Le monde laïc et moderne

Il y a le beau mot italien « vergogna », il y a le mot français vidé de son sens à l’époque moderne « honte ».

Qui ne s’est trouvé au beau milieu d’un dîner avec de chers amis à vouloir fuir le lieu, fuir pour ne plus avoir à endurer la stupidité, l’incohérence, les propos « petit-bourgeois », la vulgarité ? Le besoin d’air pur se fait sentir alors que nos poumons ne suffisent plus pour emmagasiner le peu d’air ambiant. Bien souvent ces gens que l’on aime, qui ne font que répéter ce qu’ils ont lu dans les journaux, sur les blogues, nous agacent… Internet peut être un pur ennemi de l’intelligence.

Généralement lors de ces dîners, le pire sera atteint lorsqu’on parle de religion.

Le monde laïc et moderne a édicté une loi monstrueuse, protéiforme, incandescente : la religion devra se confiner à « la sphère privé ». Je mets cette dernière expression médiatique entre guillemets pour les raisons que l’on comprendra, comme souvent avec les expressions médiatiques, elle ne veut rien dire. Je ne suis pas contre l’idée d’une certaine discrétion dans la pratique de la religion, mais je suis contre l’idée de me cacher d’être chrétien. Surtout dans un pays comme le nôtre ! Mais le problème ne serait-il pas là et nulle part ailleurs ? Ce pays n’en finit-il pas de se détester ?

Comme la religion est privée, elle n’est pas connue, elle ne doit pas être connue, ni divulguée, ni même dite. Elle ne doit pas être confessée ! Le monde laïc veille à ce que jamais ne soit dit ce que l’on est, ce qui nous caractérise, ce qui nous différencie. Le monde laïc est égalitariste, il aplanit ou coupe ce qui dépasse. Vous entendez dans monde laïc, république… Oui, mais cette espèce de république minuscule qui caractérise nos sociétés en fin de vie. Rien à voir avec l’autre, la Romaine. La nôtre vient des Lumières, c’est dire, c’est tout dire… Malheureusement, c’est tout dire.
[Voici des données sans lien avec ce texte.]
(** ** The group intro *)

Section IntroMore.
Context `{C : Collaborators}.
Variable P : Params.
Variable env : Env.
Variable k : string.
Hypothesis Hk : truthyStr (sessionKey P) = Some k.

Lemma introDone_same (w w' : World) :
  sessionEntry w' = sessionEntry w -> sessionStore w' = sessionStore w ->
  introDone k w -> introDone k w'.
Proof. unfold introDone. intros -> ->. trivial. Qed.

Lemma updateSessionUsage_intro (r : RunResult) (fp fm : option string)
  (w : World) :
  introDone k w -> introDone k (updateSessionUsage P env r fp fm w).1.
Proof.
  intros [He Hl]. unfold updateSessionUsage.
  destruct (sessionStore w) as [s|] eqn:Hs; [|discriminate Hl].
  rewrite Hk.
  destruct (sessionEntry w) as [e|] eqn:Hse; [|discriminate He].
  simpl in He. injection He as He.
  assert (Hw : introDone k w).
  { split; [rewrite Hse; simpl; congruence | rewrite Hs; exact Hl]. }
  destruct (hasNonzeroUsage _).
  - destruct (agentMeta r ≫= amUsage) as [u|]; [|exact Hw].
    unfold writeEntry, dateNow, saveSessionStore.
    destruct (truthyStr (storePath P)); simpl; split; simpl;
      rewrite ?Hse, ?lookup_insert_eq; simpl; congruence.
  - destruct (_ || _); [|exact Hw].
    unfold writeEntry, saveSessionStore.
    destruct (truthyStr (storePath P)); simpl; split; simpl;
      rewrite ?Hse, ?lookup_insert_eq; simpl; congruence.
Qed.

Lemma injectGroupIntro_done (w : World) (e : SessionEntry) (s : Store) :
  shouldInjectGroupIntro P = true ->
  sessionEntry w = Some e -> sessionStore w = Some s ->
  groupActivationNeedsSystemIntro e = Some true ->
  introDone k (injectGroupIntro P env w).1.
Proof.
  intros Hi He Hs Hf. unfold injectGroupIntro. rewrite Hi, He. simpl.
  rewrite Hf.
  pose proof (touchSession_session P env withIntroDone w) as H.
  cbn zeta in H. rewrite He, Hs, Hk in H. destruct H as [H1 H2].
  split; [rewrite H1; reflexivity|].
  rewrite H2. simpl. rewrite lookup_insert_eq. reflexivity.
Qed.

End IntroMore.

Section IntroTurn.
Context `{C : Collaborators}.
Variable P : Params.
Variable env : Env.

(** X14. The group intro is injected at most once. When the turn was to
    inject it and the agent returned, the flag
    [groupActivationNeedsSystemIntro] is cleared both on the entry object
    and on the entry stored under the session key when the call ends, even
    when a save of the store fails, and whether or not a reply remains to be
    sent. *)
Theorem group_intro_cleared (w : World) (r : RunResult)
  (fp fm : option string) (e : SessionEntry) (s : Store) (k : string) :
  outcome env = RunOk r fp fm ->
  Forall (fun ev => ev <> EvCompaction (Some "end") false) (script env) ->
  shouldInjectGroupIntro P = true ->
  truthyStr (sessionKey P) = Some k ->
  sessionEntry w = Some e -> sessionStore w = Some s ->
  groupActivationNeedsSystemIntro e = Some true ->
  let res := runTurn P env w in
  groupActivationNeedsSystemIntro <$> sessionEntry res.1 = Some (Some false)
  /\ groupActivationNeedsSystemIntro <$> (sessionStore res.1 ≫= (.!! k))
     = Some (Some false).
Proof.
  intros Hout Hsc Hi Hk He Hs Hf. cbn zeta.
  change (introDone k (runTurn P env w).1).
  unfold runTurn. rewrite Hout.
  set (st := runEvents P (script env) (initLocals, startTurn w)).
  pose proof (runEvents_session P (script env) (initLocals, startTurn w)) as Hv.
  pose proof (runEvents_flag P (script env) (initLocals, startTurn w) Hsc) as Hfl.
  fold st in Hv, Hfl. unfold sessionView in Hv. simpl in Hv, Hfl.
  injection Hv; intros _ _ _ _ _ _ _ Hss Hse.
  enough (G : introDone k (finishRun P env r fp fm st).1).
  { destruct (finishRun P env r fp fm st) as [w1 c]. exact G. }
  unfold finishRun.
  assert (Hrec : introDone k (reconciledWorld (reconcile P env r st))
                 /\ match reconcile P env r st with
                    | Ready L3 _ _ => autoCompactionCompleted L3 = false
                    | _ => True
                    end).
  { unfold reconcile. destruct st as [L w0]. simpl in *.
    pose proof (injectGroupIntro_done P env k Hk w0 e s Hi
                  ltac:(congruence) ltac:(congruence) Hf) as Hd.
    destruct (injectGroupIntro P env w0) as [w1 ok1]. simpl in *.
    destruct ok1; simpl; [|split; [exact Hd | exact I]].
    pose proof (drainBlocks_session (lateSettle env) (L, w1)) as Hv1.
    pose proof (drainBlocks_flag (lateSettle env) (L, w1)) as Hf1.
    destruct (drainBlocks (lateSettle env) (L, w1)) as [L2 w2].
    simpl in Hv1, Hf1. unfold sessionView in Hv1.
    injection Hv1; intros _ _ _ _ _ _ _ Hss1 Hse1.
    destruct (default [] (payloads r)) as [|q l]; simpl.
    - split; [|exact I]. eapply introDone_same; eauto.
    - pose proof (sanitizePayloads_views P (q :: l) (L2, w2))
        as (_ & _ & Hsv & _ & Ha).
      destruct (sanitizePayloads P (q :: l) (L2, w2)) as [[L3 w3] sanitized].
      simpl in *. unfold sessionView in Hsv.
      injection Hsv; intros _ _ _ _ _ _ _ Hss3 Hse3.
      split; [|congruence].
      eapply introDone_same; [| |exact Hd]; congruence. }
  destruct Hrec as [Hd HL].
  destruct (reconcile P env r st) as [w1|w2|L3 w3 sanitized]; simpl in *;
    try exact Hd.
  destruct (filteredPayloads P L3 r _) as [|q l]; simpl; [exact Hd|].
  unfold conclude.
  set (w4 := if shouldSignalTyping (q :: l) then _ else w3).
  assert (H4 : introDone k w4).
  { subst w4. destruct (shouldSignalTyping _); exact Hd. }
  pose proof (updateSessionUsage_intro P env k Hk r fp fm w4 H4) as Hu.
  destruct (updateSessionUsage P env r fp fm w4) as [w5 [exn|]]; simpl in *;
    [exact Hu|].
  destruct (decorate_uncompacted P env L3 (q :: l) w5 HL) as [Hdec Hok].
  destruct (decorate P env L3 (q :: l) w5) as [[w6 fin] ok]. simpl in *.
  subst w6 ok. exact Hu.
Qed.

End IntroTurn.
Et c’est ainsi que les signes religieux doivent disparaître et s’effacer afin de ne pas offusquer le laïcisme de l’autre, de la majorité ici. Parce qu’il y a une mode à être laïc. On est laïc comme on est bronzé. Et on devient laïc après une trop forte exposition à la lumière moderne, aux discours médiatiques. Personne ne sait vraiment ce que veut dire être laïc. Mais tout le monde l’est. Être laïc c’est un peu comme avoir bonne conscience. Quand on a déclaré être laïc, on a presque tout dit. Quand on a déclaré être laïc, on n’a plus rien à dire et surtout l’autre, en face, ne peut qu’acquiescer, se lover sur lui même en admettant l’être aussi, se subordonner à cette loi d’airain. D’ailleurs, L’autre ne peut qu’acquiescer. Son existence même, sa langue, tout son être devient un acquiescement.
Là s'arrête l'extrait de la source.